The book includes chapters on Indians and Ayurveda in the American food and healthcare industries, the reception of Indian classical and Hindi music in America, Indian Americans and civic engagement, and a chapter dedicated to the Jain community in America. These chapters are in addition to a chapter which gives a broad overview of Indians in America (which includes a detailed account of the history of Indians in the Caribbean region), as well as a personal, autobiographical preface and introduction in which Jain recounts some of his life history of growing up in India, “discovering” his religious heritage while preparing to leave India and work in the United States, and his experiences of living as an Indian in America. While it is not what might be called a comprehensive overview or history (nor does it claim to be), it does concisely convey a wealth of information.

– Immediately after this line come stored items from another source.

Definition EncodeResponse_from_map (m : pyval) : pyresult EncodeResponse :=
  let* trace := py_get m "trace" PNone in
  let* memory_id := py_getitem m "memory_id" in
  let* was_deduplicated := py_getitem m "was_deduplicated" in
  let* salience := py_getitem m "salience" in
  let* auto_edges_added := py_getitem m "auto_edges_added" in
  let* lsn := py_getitem m "lsn" in
  let* space_id := py_getitem m "space_id" in
  let* session_id := py_getitem m "session_id" in
  let* kind := py_getitem m "kind" in
  let* created_at_unix_nanos := py_getitem m "created_at_unix_nanos" in
  let* edges_out_count := py_getitem m "edges_out_count" in
  let* embedding_model_fp := py_getitem m "embedding_model_fp" in
  let* pending_stages := bind (py_getitem m "pending_stages") py_list in
  let* has_active_schema := py_getitem m "has_active_schema" in
  let* trace := from_option EncodeTrace_from_map trace in
  Ok (mk_EncodeResponse memory_id was_deduplicated salience auto_edges_added lsn space_id session_id
    kind created_at_unix_nanos edges_out_count embedding_model_fp pending_stages has_active_schema
    trace).

Definition EncodeResponse_wf (self : EncodeResponse) : Prop :=
 raw_ok (EncodeResponse_memory_id self) /\ raw_ok (EncodeResponse_was_deduplicated self) /\
  f32_ok (EncodeResponse_salience self) /\ raw_ok (EncodeResponse_auto_edges_added self) /\
  raw_ok (EncodeResponse_lsn self) /\ raw_ok (EncodeResponse_space_id self) /\
  raw_ok (EncodeResponse_session_id self) /\ raw_ok (EncodeResponse_kind self) /\
  raw_ok (EncodeResponse_created_at_unix_nanos self) /\
  raw_ok (EncodeResponse_edges_out_count self) /\
  raw_ok (EncodeResponse_embedding_model_fp self) /\
  list_ok (EncodeResponse_pending_stages self) /\
  raw_ok (EncodeResponse_has_active_schema self) /\
  option_ok EncodeTrace_wf (EncodeResponse_trace self).

#[export] Instance EncodeResponse_nested :
  Nested EncodeResponse_wf EncodeResponse_to_map EncodeResponse_from_map.
Proof. intros []. wire_class EncodeResponse_wf EncodeResponse_to_map EncodeResponse_from_map. Qed.

#[export] Instance EncodeResponse_payload : WirePayload EncodeResponse :=
  map_payload EncodeResponse_to_map EncodeResponse_from_map.
#[export] Instance EncodeResponse_laws : WireLaws EncodeResponse :=
  map_laws _ _ _ (fun self m E => py_dict_is_dict _ _ E).

(** ** [MemoryInspectRequest] *)

Record MemoryInspectRequest : Type := mk_MemoryInspectRequest {
  MemoryInspectRequest_memory_id : pyval; MemoryInspectRequest_act_as : option ActAs
}.

Definition MemoryInspectRequest_to_map (self : MemoryInspectRequest) : pyresult pyval :=
  py_dict (
    ["memory_id" ::= Ok (MemoryInspectRequest_memory_id self)]
    ++ emit_some "act_as" ActAs_to_map (MemoryInspectRequest_act_as self)).

Definition MemoryInspectRequest_from_map (m : pyval) : pyresult MemoryInspectRequest :=
  let* act_as := py_get m "act_as" PNone in
  let* memory_id := py_getitem m "memory_id" in
  let* act_as := from_option ActAs_from_map act_as in
  Ok (mk_MemoryInspectRequest memory_id act_as).

Definition MemoryInspectRequest_wf (self : MemoryInspectRequest) : Prop :=
 raw_ok (MemoryInspectRequest_memory_id self) /\
  option_ok ActAs_wf (MemoryInspectRequest_act_as self).

#[export] Instance MemoryInspectRequest_nested :
  Nested MemoryInspectRequest_wf MemoryInspectRequest_to_map MemoryInspectRequest_from_map.
Proof.
  intros []. wire_class MemoryInspectRequest_wf MemoryInspectRequest_to_map MemoryInspectRequest_from_map.
Qed.

#[export] Instance MemoryInspectRequest_payload : WirePayload MemoryInspectRequest :=
  map_payload MemoryInspectRequest_to_map MemoryInspectRequest_from_map.
#[export] Instance MemoryInspectRequest_laws : WireLaws MemoryInspectRequest :=
  map_laws _ _ _ (fun self m E => py_dict_is_dict _ _ E).

(** ** [MemoryEdge] *)

Record MemoryEdge : Type := mk_MemoryEdge {
  MemoryEdge_kind : pyval; MemoryEdge_direction : pyval; MemoryEdge_peer : pyval;
  MemoryEdge_weight : pyval; MemoryEdge_created_at_unix_nanos : pyval;
  MemoryEdge_annotation : pyval
}.

Definition MemoryEdge_to_map (self : MemoryEdge) : pyresult pyval :=
  py_dict
    ["kind" ::= Ok (MemoryEdge_kind self); "direction" ::= Ok (MemoryEdge_direction self);
     "peer" ::= Ok (MemoryEdge_peer self); "weight" ::= round_f32 (MemoryEdge_weight self);
     "created_at_unix_nanos" ::= Ok (MemoryEdge_created_at_unix_nanos self);
     "annotation" ::= Ok (MemoryEdge_annotation self)].
Definition RecallTraceRerank_to_map (self : RecallTraceRerank) : pyresult pyval :=
  py_dict
    ["applied" ::= Ok (RecallTraceRerank_applied self);
     "candidates" ::= Ok (RecallTraceRerank_candidates self);
     "latency_ms" ::= mark_f64 (RecallTraceRerank_latency_ms self);
     "before_order" ::= py_list (RecallTraceRerank_before_order self);
     "after_order" ::= py_list (RecallTraceRerank_after_order self)].

Definition RecallTraceRerank_from_map (m : pyval) : pyresult RecallTraceRerank :=
  let* applied := py_getitem m "applied" in
  let* candidates := py_getitem m "candidates" in
  let* latency_ms := py_getitem m "latency_ms" in
  let* before_order := bind (py_get m "before_order" (PList [])) py_list in
  let* after_order := bind (py_get m "after_order" (PList [])) py_list in
  Ok (mk_RecallTraceRerank applied candidates latency_ms before_order after_order).

Definition RecallTraceRerank_wf (self : RecallTraceRerank) : Prop :=
 raw_ok (RecallTraceRerank_applied self) /\ raw_ok (RecallTraceRerank_candidates self) /\
  f64_ok (RecallTraceRerank_latency_ms self) /\ list_ok (RecallTraceRerank_before_order self) /\
  list_ok (RecallTraceRerank_after_order self).

#[export] Instance RecallTraceRerank_nested :
  Nested RecallTraceRerank_wf RecallTraceRerank_to_map RecallTraceRerank_from_map.
Proof.
  intros []. wire_class RecallTraceRerank_wf RecallTraceRerank_to_map RecallTraceRerank_from_map.
Qed.

(** ** Lane scores *)

(** [v[i]] on a sequence. *)
Definition subscript (v : pyval) (i : nat) : pyresult pyval :=
  let at_ (l : list pyval) := match nth_error l i with Some x => Ok x | None => Raise IndexError end in
  match v with
  | PList l => at_ l
  | PStr s => at_ (map PStr (utf8_chars s))
  | PBytes bs => at_ (map (fun b => PInt (byte_to_Z b)) bs)
  | PDict _ => Raise (KeyError "")
  | _ => Raise TypeError
  end.

Definition lane_score_to (pair : pyval * pyval) : pyresult pyval :=
  let* score := round_f32 pair.2 in Ok (PList [pair.1; score]).

Definition lane_score_from (pair : pyval) : pyresult (pyval * pyval) :=
  let* name := subscript pair 0 in
  let* score := subscript pair 1 in
  Ok (name, score).

Definition lane_score_ok (pair : pyval * pyval) : Prop := raw_ok pair.1 /\ f32_ok pair.2.

#[export] Instance lane_score_nested : Nested lane_score_ok lane_score_to lane_score_from.
Proof.
  intros [name score] [Hn%unmark_plain Hs]. simpl in Hn. destruct (f32_ok_round _ Hs) as (w & E & U).
  simpl in E, U. unfold wire_ok, lane_score_to. simpl. rewrite E. eexists. split; [reflexivity|].
  split; [done|]. cbn. by rewrite Hn, U.
Qed.

(** ** [RecallTraceFusionItem] *)

Record RecallTraceFusionItem : Type := mk_RecallTraceFusionItem {
  RecallTraceFusionItem_memory_id : pyval; RecallTraceFusionItem_rrf_score : pyval;
  RecallTraceFusionItem_lane_scores : list (pyval * pyval)
}.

Jain writes clearly and in an easy and approachable style that makes the book an excellent source for laypersons and undergraduate students, while containing enough important information to be of use to professional scholars—particularly as much of the material comes from Jain’s own firsthand anthropological research. I have utilized this book to good effect as a required reading for students in an undergraduate course on Hinduism in America, and the students responded very positively. Strengths of Jain’s book include his coverage of Hinduism in the Caribbean, the involvement of Indians in medicine, and his chapter on the Jain community. Hindu-Jain relations are a topic of special interest, because they provide an excellent example of the easy crossing of religious boundaries that has so often been a marked characteristic of South Asian traditions. Jain is well positioned to explore this topic, due to his having been raised with both traditions, as recounted in his preface. My students found his first-person account of this phenomenon to be particularly eye-opening, given the tendency within American culture to see religions as bounded entities.

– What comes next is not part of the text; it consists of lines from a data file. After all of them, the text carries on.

Definition StatementCreateResponse_from_map (m : pyval) : pyresult StatementCreateResponse :=
  let* statement_id := py_getitem m "statement_id" in
  let* auto_superseded := py_getitem m "auto_superseded" in
  let* chain_root := py_getitem m "chain_root" in
  Ok (mk_StatementCreateResponse statement_id auto_superseded chain_root).

Definition StatementCreateResponse_wf (self : StatementCreateResponse) : Prop :=
 raw_ok (StatementCreateResponse_statement_id self) /\
  raw_ok (StatementCreateResponse_auto_superseded self) /\
  raw_ok (StatementCreateResponse_chain_root self).

#[export] Instance StatementCreateResponse_nested :
  Nested StatementCreateResponse_wf StatementCreateResponse_to_map StatementCreateResponse_from_map.
Proof.
  intros []. wire_class StatementCreateResponse_wf StatementCreateResponse_to_map StatementCreateResponse_from_map.
Qed.

#[export] Instance StatementCreateResponse_payload : WirePayload StatementCreateResponse :=
  map_payload StatementCreateResponse_to_map StatementCreateResponse_from_map.
#[export] Instance StatementCreateResponse_laws : WireLaws StatementCreateResponse :=
  map_laws _ _ _ (fun self m E => py_dict_is_dict _ _ E).

(** ** [RelationCreateRequest] *)

Record RelationCreateRequest : Type := mk_RelationCreateRequest {
  RelationCreateRequest_relation_type : pyval; RelationCreateRequest_from_entity : pyval;
  RelationCreateRequest_to_entity : pyval; RelationCreateRequest_properties_blob : pyval;
  RelationCreateRequest_evidence : EvidenceRef; RelationCreateRequest_extractor_id : pyval;
  RelationCreateRequest_confidence : pyval; RelationCreateRequest_valid_from_unix_nanos : pyval;
  RelationCreateRequest_valid_to_unix_nanos : pyval; RelationCreateRequest_session_id : pyval;
  RelationCreateRequest_request_id : pyval; RelationCreateRequest_act_as : option ActAs
}.

Definition RelationCreateRequest_to_map (self : RelationCreateRequest) : pyresult pyval :=
  py_dict (
    ["relation_type" ::= Ok (RelationCreateRequest_relation_type self);
     "from_entity" ::= Ok (RelationCreateRequest_from_entity self);
     "to_entity" ::= Ok (RelationCreateRequest_to_entity self);
     "properties_blob" ::= py_list (RelationCreateRequest_properties_blob self);
     "evidence" ::= EvidenceRef_to_cbor_value (RelationCreateRequest_evidence self);
     "extractor_id" ::= Ok (RelationCreateRequest_extractor_id self);
     "confidence" ::= round_f32 (RelationCreateRequest_confidence self);
     "valid_from_unix_nanos" ::= Ok (RelationCreateRequest_valid_from_unix_nanos self);
     "valid_to_unix_nanos" ::= Ok (RelationCreateRequest_valid_to_unix_nanos self);
     "session_id" ::= Ok (RelationCreateRequest_session_id self);
     "request_id" ::= Ok (RelationCreateRequest_request_id self)]
    ++ emit_some "act_as" ActAs_to_map (RelationCreateRequest_act_as self)).

Definition RelationCreateRequest_from_map (m : pyval) : pyresult RelationCreateRequest :=
  let* act_as := py_get m "act_as" PNone in
  let* relation_type := py_getitem m "relation_type" in
  let* from_entity := py_getitem m "from_entity" in
  let* to_entity := py_getitem m "to_entity" in
  let* properties_blob := bind (py_getitem m "properties_blob") py_list in
  let* evidence := bind (py_getitem m "evidence") EvidenceRef_from_cbor_value in
  let* extractor_id := py_getitem m "extractor_id" in
  let* confidence := py_getitem m "confidence" in
  let* valid_from_unix_nanos := py_getitem m "valid_from_unix_nanos" in
  let* valid_to_unix_nanos := py_getitem m "valid_to_unix_nanos" in
  let* session_id := py_getitem m "session_id" in
  let* request_id := py_getitem m "request_id" in
  let* act_as := from_option ActAs_from_map act_as in
  Ok (mk_RelationCreateRequest relation_type from_entity to_entity properties_blob evidence
    extractor_id confidence valid_from_unix_nanos valid_to_unix_nanos session_id request_id
    act_as).

Definition RelationCreateRequest_wf (self : RelationCreateRequest) : Prop :=
 raw_ok (RelationCreateRequest_relation_type self) /\
  raw_ok (RelationCreateRequest_from_entity self) /\
  raw_ok (RelationCreateRequest_to_entity self) /\
  list_ok (RelationCreateRequest_properties_blob self) /\
  EvidenceRef_wf (RelationCreateRequest_evidence self) /\
  raw_ok (RelationCreateRequest_extractor_id self) /\
  f32_ok (RelationCreateRequest_confidence self) /\
  raw_ok (RelationCreateRequest_valid_from_unix_nanos self) /\
  raw_ok (RelationCreateRequest_valid_to_unix_nanos self) /\
  raw_ok (RelationCreateRequest_session_id self) /\
  raw_ok (RelationCreateRequest_request_id self) /\
  option_ok ActAs_wf (RelationCreateRequest_act_as self).

#[export] Instance RelationCreateRequest_nested :
  Nested RelationCreateRequest_wf RelationCreateRequest_to_map RelationCreateRequest_from_map.
Proof.
  intros []. wire_class RelationCreateRequest_wf RelationCreateRequest_to_map RelationCreateRequest_from_map.
Qed.

#[export] Instance RelationCreateRequest_payload : WirePayload RelationCreateRequest :=
  map_payload RelationCreateRequest_to_map RelationCreateRequest_from_map.
#[export] Instance RelationCreateRequest_laws : WireLaws RelationCreateRequest :=
  map_laws _ _ _ (fun self m E => py_dict_is_dict _ _ E).

(** ** [RelationCreateResponse] *)

Record RelationCreateResponse : Type := mk_RelationCreateResponse {
  RelationCreateResponse_relation_id : pyval
}.

Definition RelationCreateResponse_to_map (self : RelationCreateResponse) : pyresult pyval :=
  py_dict
    ["relation_id" ::= Ok (RelationCreateResponse_relation_id self)].

Definition RelationCreateResponse_from_map (m : pyval) : pyresult RelationCreateResponse :=
  let* relation_id := py_getitem m "relation_id" in
  Ok (mk_RelationCreateResponse relation_id).

Definition RelationCreateResponse_wf (self : RelationCreateResponse) : Prop :=
 raw_ok (RelationCreateResponse_relation_id self).

#[export] Instance RelationCreateResponse_nested :
  Nested RelationCreateResponse_wf RelationCreateResponse_to_map RelationCreateResponse_from_map.
Proof.
  intros []. wire_class RelationCreateResponse_wf RelationCreateResponse_to_map RelationCreateResponse_from_map.
Qed.

#[export] Instance RelationCreateResponse_payload : WirePayload RelationCreateResponse :=
  map_payload RelationCreateResponse_to_map RelationCreateResponse_from_map.
#[export] Instance RelationCreateResponse_laws : WireLaws RelationCreateResponse :=
  map_laws _ _ _ (fun self m E => py_dict_is_dict _ _ E).

(** ** [SchemaUploadRequest] *)

Record SchemaUploadRequest : Type := mk_SchemaUploadRequest {
  SchemaUploadRequest_schema_document : pyval; SchemaUploadRequest_dry_run : pyval;
  SchemaUploadRequest_allow_breaking : pyval; SchemaUploadRequest_request_id : pyval;
  SchemaUploadRequest_act_as : option ActAs
}.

In regard to Indian involvement in medicine, especially given the wide prevalence of the stereotype of Indians as doctors, students found Jain’s account of the racism and the other kinds of bias faced in America by medical professionals of Indian descent to be yet another eye-opener, and a disturbing one. Jain’s account of the Hindu-Jain diaspora subtly invites American readers who are not Hindu or Jain, or of Indian descent, to look at their society through new eyes, and thus to make the familiar unfamiliar—a central goal of teaching in the field of religious studies.

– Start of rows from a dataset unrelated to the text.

(* ===== verification/WireReasoning.v ===== *)
(** * WireReasoning

    [wire/types.py], LINK and UNLINK, PLAN and REASON with their traces. *)

From S2P Require Import Prelude PyFloat PyValue Rfc8949 Cbor CborScan CborCodec WireEnums WireCodec.
From S2P Require Import WireHandshake WireRecall.

(** ** [LinkRequest] *)

Record LinkRequest : Type := mk_LinkRequest {
  LinkRequest_source : pyval; LinkRequest_target : pyval; LinkRequest_kind : pyval;
  LinkRequest_weight : pyval; LinkRequest_request_id : pyval; LinkRequest_txn_id : pyval;
  LinkRequest_act_as : option ActAs
}.

Definition LinkRequest_to_map (self : LinkRequest) : pyresult pyval :=
  py_dict (
    ["source" ::= Ok (LinkRequest_source self); "target" ::= Ok (LinkRequest_target self);
     "kind" ::= Ok (LinkRequest_kind self); "weight" ::= round_f32 (LinkRequest_weight self);
     "request_id" ::= Ok (LinkRequest_request_id self); "txn_id" ::= Ok (LinkRequest_txn_id self)]
    ++ emit_some "act_as" ActAs_to_map (LinkRequest_act_as self)).

Definition LinkRequest_from_map (m : pyval) : pyresult LinkRequest :=
  let* act_as := py_get m "act_as" PNone in
  let* source := py_getitem m "source" in
  let* target := py_getitem m "target" in
  let* kind := py_getitem m "kind" in
  let* weight := py_getitem m "weight" in
  let* request_id := py_getitem m "request_id" in
  let* txn_id := py_getitem m "txn_id" in
  let* act_as := from_option ActAs_from_map act_as in
  Ok (mk_LinkRequest source target kind weight request_id txn_id act_as).

Definition LinkRequest_wf (self : LinkRequest) : Prop :=
 raw_ok (LinkRequest_source self) /\ raw_ok (LinkRequest_target self) /\
  raw_ok (LinkRequest_kind self) /\ f32_ok (LinkRequest_weight self) /\
  raw_ok (LinkRequest_request_id self) /\ raw_ok (LinkRequest_txn_id self) /\
  option_ok ActAs_wf (LinkRequest_act_as self).

#[export] Instance LinkRequest_nested :
  Nested LinkRequest_wf LinkRequest_to_map LinkRequest_from_map.
Proof. intros []. wire_class LinkRequest_wf LinkRequest_to_map LinkRequest_from_map. Qed.

#[export] Instance LinkRequest_payload : WirePayload LinkRequest :=
  map_payload LinkRequest_to_map LinkRequest_from_map.
#[export] Instance LinkRequest_laws : WireLaws LinkRequest :=
  map_laws _ _ _ (fun self m E => py_dict_is_dict _ _ E).

(** ** [LinkResponse] *)

Record LinkResponse : Type := mk_LinkResponse {
  LinkResponse_source : pyval; LinkResponse_target : pyval; LinkResponse_kind : pyval;
  LinkResponse_weight : pyval; LinkResponse_created_at_unix_nanos : pyval;
  LinkResponse_already_existed : pyval
}.

Definition LinkResponse_to_map (self : LinkResponse) : pyresult pyval :=
  py_dict
    ["source" ::= Ok (LinkResponse_source self); "target" ::= Ok (LinkResponse_target self);
     "kind" ::= Ok (LinkResponse_kind self); "weight" ::= round_f32 (LinkResponse_weight self);
     "created_at_unix_nanos" ::= Ok (LinkResponse_created_at_unix_nanos self);
     "already_existed" ::= Ok (LinkResponse_already_existed self)].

In short, Pankaj Jain’s Dharma in America is a welcome addition to the growing literature on Hinduism in America (as well as to the literature on Jainism in America, a genre which is barely in its embryonic stage). It includes original research, as well as clearly and concisely summing up the existing literature on some of its topics. It also supplements other recent work in a way that is illuminating and useful, particularly for instructors in courses on Asian traditions in the US, and for laypersons who simply want to have a better understanding of the beliefs, practices, and experiences of their Indian neighbors.
Jeffery D. Long is the Carl W. Zeigler Professor of Religion and Philosophy at Elizabethtown College in Elizabethtown, Pennsylvania.